Directions for this task: Would you reproduce all of the entries below, character for character?
Stored data below:
(** [_extract_m3u8_playlist_indices(manifest_url, m3u8_doc)]. *)
Definition _extract_m3u8_playlist_indices
    (manifest_url : option string) (m3u8_doc : option string) : list value :=
  if hls_split_discontinuity then
    let counted (doc : string) := index_range (1 + discontinuities doc) in
    if nonempty m3u8_doc then
      match m3u8_doc with
      | Some doc => counted doc
      | None => []
      end
    else if nonempty manifest_url then
      match manifest_url with
      | Some u =>
          match _download_webpage u with
          | Some doc => counted doc
          | None => []
          end
      | None => []
      end
    else []
  else [VNone].

(** The formats of a media playlist: the playlist itself, once for each
    index. *)
Definition media_playlist_formats (m3u8_doc : string) : list dict :=
  let has_drm := _has_drm m3u8_doc in
  map (fun idx =>
         mkdict
           [ ("format_id", VStr (join_nonempty [opt_str m3u8_id; idx]));
             ("format_index", idx);
             ("url",
               VStr (match m3u8_url with
                     | Some u => if u =? "" then encode_data_uri m3u8_doc else u
                     | None => encode_data_uri m3u8_doc
                     end));
             ("ext", opt_str ext);
             ("protocol", VStr entry_protocol);
             ("preference", opt_int preference);
             ("quality", opt_int quality);
             ("has_drm", VBool has_drm) ])
      (_extract_m3u8_playlist_indices None (Some m3u8_doc)).

(** *** The master playlist, pass 1: [extract_media] *)

Definition groups_t : Type := list (string * list attrib).
Definition subtitles_t : Type := list (string * list dict).

Record media_state : Type := {
  groups : groups_t;
  subtitles : subtitles_t;
  media_formats : list dict
}.

Definition rendition_formats (has_drm : bool) (media : attrib)
    (media_type group_id name media_url : string) : list dict :=
  let manifest_url := format_url media_url in
  map (fun idx =>
         mkdict
           [ ("format_id",
               VStr (join_nonempty
                       [opt_str m3u8_id; VStr group_id; VStr name; idx]));
             ("format_note", VStr name);
             ("format_index", idx);
             ("url", VStr manifest_url);
             ("manifest_url", opt_str m3u8_url);
             ("language", opt_str (aget "LANGUAGE" media));
             ("ext", opt_str ext);
             ("protocol", VStr entry_protocol);
             ("preference", opt_int preference);
             ("quality", opt_int quality);
             ("has_drm", VBool has_drm);
             ("vcodec", if media_type =? "AUDIO" then VStr "none" else VNone) ])
      (_extract_m3u8_playlist_indices (Some manifest_url) None).

Definition extract_media (has_drm : bool) (st : media_state)
    (x_media_line : string) : media_state :=
  let media := parse_m3u8_attributes x_media_line in
  match aget "TYPE" media, aget "GROUP-ID" media, aget "NAME" media with
  | Some media_type, Some group_id, Some name =>
      if (media_type =? "") || (group_id =? "") || (name =? "") then st
      else
        let groups' := setdefault_append group_id media (groups st) in
        let with_formats (subs : subtitles_t) : media_state :=
          if (media_type =? "VIDEO") || (media_type =? "AUDIO") then
            match aget "URI" media with
            | Some media_url =>
                if media_url =? "" then
                  {| groups := groups'; subtitles := subs;
                     media_formats := media_formats st |}
                else
                  {| groups := groups'; subtitles := subs;
                     media_formats :=
                       app (media_formats st)
                         (rendition_formats has_drm media media_type group_id
                            name media_url) |}
            | None =>
                {| groups := groups'; subtitles := subs;
                   media_formats := media_formats st |}
            end
          else
            {| groups := groups'; subtitles := subs;
               media_formats := media_formats st |} in
        if media_type =? "SUBTITLES" then
          if nonempty (aget "URI" media) then
            match aget "URI" media with
            | Some uri =>
                let url := format_url uri in
                let e := determine_ext url in
                let sub_info :=
                  if e =? "m3u8"
                  then mkdict [ ("url", VStr url); ("ext", VStr "vtt");
                                ("protocol", VStr "m3u8_native") ]
                  else mkdict [ ("url", VStr url); ("ext", VStr e) ] in
                let lang :=
                  match or_else (aget "LANGUAGE" media) (Some "und") with
                  | Some l => l
                  | None => "und"
                  end in
                with_formats (setdefault_append lang sub_info (subtitles st))
            | None => st
            end
          else
            {| groups := groups'; subtitles := subtitles st;
               media_formats := media_formats st |}
        else with_formats (subtitles st)
  | _, _, _ => st
  end.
End of Stored data.
Exercise answer:
(** [_extract_m3u8_playlist_indices(manifest_url, m3u8_doc)]. *)
Definition _extract_m3u8_playlist_indices
    (manifest_url : option string) (m3u8_doc : option string) : list value :=
  if hls_split_discontinuity then
    let counted (doc : string) := index_range (1 + discontinuities doc) in
    if nonempty m3u8_doc then
      match m3u8_doc with
      | Some doc => counted doc
      | None => []
      end
    else if nonempty manifest_url then
      match manifest_url with
      | Some u =>
          match _download_webpage u with
          | Some doc => counted doc
          | None => []
          end
      | None => []
      end
    else []
  else [VNone].

(** The formats of a media playlist: the playlist itself, once for each
    index. *)
Definition media_playlist_formats (m3u8_doc : string) : list dict :=
  let has_drm := _has_drm m3u8_doc in
  map (fun idx =>
         mkdict
           [ ("format_id", VStr (join_nonempty [opt_str m3u8_id; idx]));
             ("format_index", idx);
             ("url",
               VStr (match m3u8_url with
                     | Some u => if u =? "" then encode_data_uri m3u8_doc else u
                     | None => encode_data_uri m3u8_doc
                     end));
             ("ext", opt_str ext);
             ("protocol", VStr entry_protocol);
             ("preference", opt_int preference);
             ("quality", opt_int quality);
             ("has_drm", VBool has_drm) ])
      (_extract_m3u8_playlist_indices None (Some m3u8_doc)).

(** *** The master playlist, pass 1: [extract_media] *)

Definition groups_t : Type := list (string * list attrib).
Definition subtitles_t : Type := list (string * list dict).

Record media_state : Type := {
  groups : groups_t;
  subtitles : subtitles_t;
  media_formats : list dict
}.

Definition rendition_formats (has_drm : bool) (media : attrib)
    (media_type group_id name media_url : string) : list dict :=
  let manifest_url := format_url media_url in
  map (fun idx =>
         mkdict
           [ ("format_id",
               VStr (join_nonempty
                       [opt_str m3u8_id; VStr group_id; VStr name; idx]));
             ("format_note", VStr name);
             ("format_index", idx);
             ("url", VStr manifest_url);
             ("manifest_url", opt_str m3u8_url);
             ("language", opt_str (aget "LANGUAGE" media));
             ("ext", opt_str ext);
             ("protocol", VStr entry_protocol);
             ("preference", opt_int preference);
             ("quality", opt_int quality);
             ("has_drm", VBool has_drm);
             ("vcodec", if media_type =? "AUDIO" then VStr "none" else VNone) ])
      (_extract_m3u8_playlist_indices (Some manifest_url) None).

Definition extract_media (has_drm : bool) (st : media_state)
    (x_media_line : string) : media_state :=
  let media := parse_m3u8_attributes x_media_line in
  match aget "TYPE" media, aget "GROUP-ID" media, aget "NAME" media with
  | Some media_type, Some group_id, Some name =>
      if (media_type =? "") || (group_id =? "") || (name =? "") then st
      else
        let groups' := setdefault_append group_id media (groups st) in
        let with_formats (subs : subtitles_t) : media_state :=
          if (media_type =? "VIDEO") || (media_type =? "AUDIO") then
            match aget "URI" media with
            | Some media_url =>
                if media_url =? "" then
                  {| groups := groups'; subtitles := subs;
                     media_formats := media_formats st |}
                else
                  {| groups := groups'; subtitles := subs;
                     media_formats :=
                       app (media_formats st)
                         (rendition_formats has_drm media media_type group_id
                            name media_url) |}
            | None =>
                {| groups := groups'; subtitles := subs;
                   media_formats := media_formats st |}
            end
          else
            {| groups := groups'; subtitles := subs;
               media_formats := media_formats st |} in
        if media_type =? "SUBTITLES" then
          if nonempty (aget "URI" media) then
            match aget "URI" media with
            | Some uri =>
                let url := format_url uri in
                let e := determine_ext url in
                let sub_info :=
                  if e =? "m3u8"
                  then mkdict [ ("url", VStr url); ("ext", VStr "vtt");
                                ("protocol", VStr "m3u8_native") ]
                  else mkdict [ ("url", VStr url); ("ext", VStr e) ] in
                let lang :=
                  match or_else (aget "LANGUAGE" media) (Some "und") with
                  | Some l => l
                  | None => "und"
                  end in
                with_formats (setdefault_append lang sub_info (subtitles st))
            | None => st
            end
          else
            {| groups := groups'; subtitles := subtitles st;
               media_formats := media_formats st |}
        else with_formats (subtitles st)
  | _, _, _ => st
  end.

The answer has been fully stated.